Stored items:
▼▼▼

Lemma tls_caller_inv s t c pick :
  tlsInv s -> hs_calls s !! t = Some c -> match tlsClientHandshake t c pick s with To s' => tlsInv s' | Panics => False | Blocked => True end.
Proof.
  intros I L. pose proof (ht_calls _ I t c L) as K. unfold hcallOk in K. unfold tlsClientHandshake. destruct (hc_caller c) as [| |ch|ch|ch|ch [err|]|ch r|r|r] eqn:Ec; try done.
  - apply (hs_move s t c); [done|done|unfold chanOfCall; by rewrite Ec|unfold usesTimer; by rewrite Ec|done].
  - unfold getErrorCh. destruct (pick ≫= _) as [[ch pool]|] eqn:Ep.
    + destruct pick as [i|]; [cbn in Ep|done]. destruct (hs_pool s !! i) as [ch0|] eqn:Ei; [cbn in Ep|done]. injection Ep as <- <-.
      pose proof (delete_Permutation _ _ _ Ei) as P. unfold setHcall. cbn. replace (hs_timers s) with (hs_timers s + 0)%Z by lia.
      apply (hs_move s t c); [done|done|unfold chanOfCall; rewrite Ec; by symmetry|unfold usesTimer; by rewrite Ec|]. destruct K. split; [by left|done].
    + assert (tlsInv (MkTlsWorld (S (hs_chs s)) (hs_chs s :: hs_pool s) (hs_timers s) (hs_calls s))) as I1.
      { destruct I as [I1 I2 I3 I4]. rewrite Forall_forall in I2. split; cbn; [| |done|done].
        - rewrite <- Permutation_middle. apply NoDup_cons. split; [|done]. intros Hx. apply I2 in Hx. lia.
        - rewrite <- Permutation_middle. constructor; [lia|]. apply Forall_forall. intros x Hx. apply I2 in Hx. lia. }
      unfold setHcall. cbn. replace (hs_timers s) with (hs_timers s + 0)%Z by lia.
      apply (hs_move (MkTlsWorld (S (hs_chs s)) (hs_chs s :: hs_pool s) (hs_timers s) (hs_calls s)) t c);
        [done|done|unfold chanOfCall; by rewrite Ec|unfold usesTimer; by rewrite Ec|]. destruct K. split; [by left|done].
  - apply (hs_stay s t c); [done|done|unfold chanOfCall; by rewrite Ec|unfold usesTimer; by rewrite Ec|]. by destruct K.
  - apply (hs_stay s t c); [done|done|unfold chanOfCall; by rewrite Ec|unfold usesTimer; by rewrite Ec|]. destruct K. by exists (Some err).
  - apply (hs_stay s t c); [done|done|unfold chanOfCall; by rewrite Ec|unfold usesTimer; by rewrite Ec|]. destruct K. by exists None.
  - unfold setHcall. cbn. replace (hs_timers s) with (hs_timers s + 0)%Z by lia.
    apply (hs_move s t c); [done|done|unfold chanOfCall; by rewrite Ec|unfold usesTimer; by rewrite Ec|done].
  - apply (hs_move s t c); [done|done|unfold chanOfCall; by rewrite Ec|unfold usesTimer; by rewrite Ec|done].
Qed.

▲▲▲

**Assigned task:**
Write out, word for word, the line containing "apply (hs_move (MkTlsWorld" and every line after it to the end of the data above.

**Task answer:**
      apply (hs_move (MkTlsWorld (S (hs_chs s)) (hs_chs s :: hs_pool s) (hs_timers s) (hs_calls s)) t c);
        [done|done|unfold chanOfCall; by rewrite Ec|unfold usesTimer; by rewrite Ec|]. destruct K. split; [by left|done].
  - apply (hs_stay s t c); [done|done|unfold chanOfCall; by rewrite Ec|unfold usesTimer; by rewrite Ec|]. by destruct K.
  - apply (hs_stay s t c); [done|done|unfold chanOfCall; by rewrite Ec|unfold usesTimer; by rewrite Ec|]. destruct K. by exists (Some err).
  - apply (hs_stay s t c); [done|done|unfold chanOfCall; by rewrite Ec|unfold usesTimer; by rewrite Ec|]. destruct K. by exists None.
  - unfold setHcall. cbn. replace (hs_timers s) with (hs_timers s + 0)%Z by lia.
    apply (hs_move s t c); [done|done|unfold chanOfCall; by rewrite Ec|unfold usesTimer; by rewrite Ec|done].
  - apply (hs_move s t c); [done|done|unfold chanOfCall; by rewrite Ec|unfold usesTimer; by rewrite Ec|done].
Qed.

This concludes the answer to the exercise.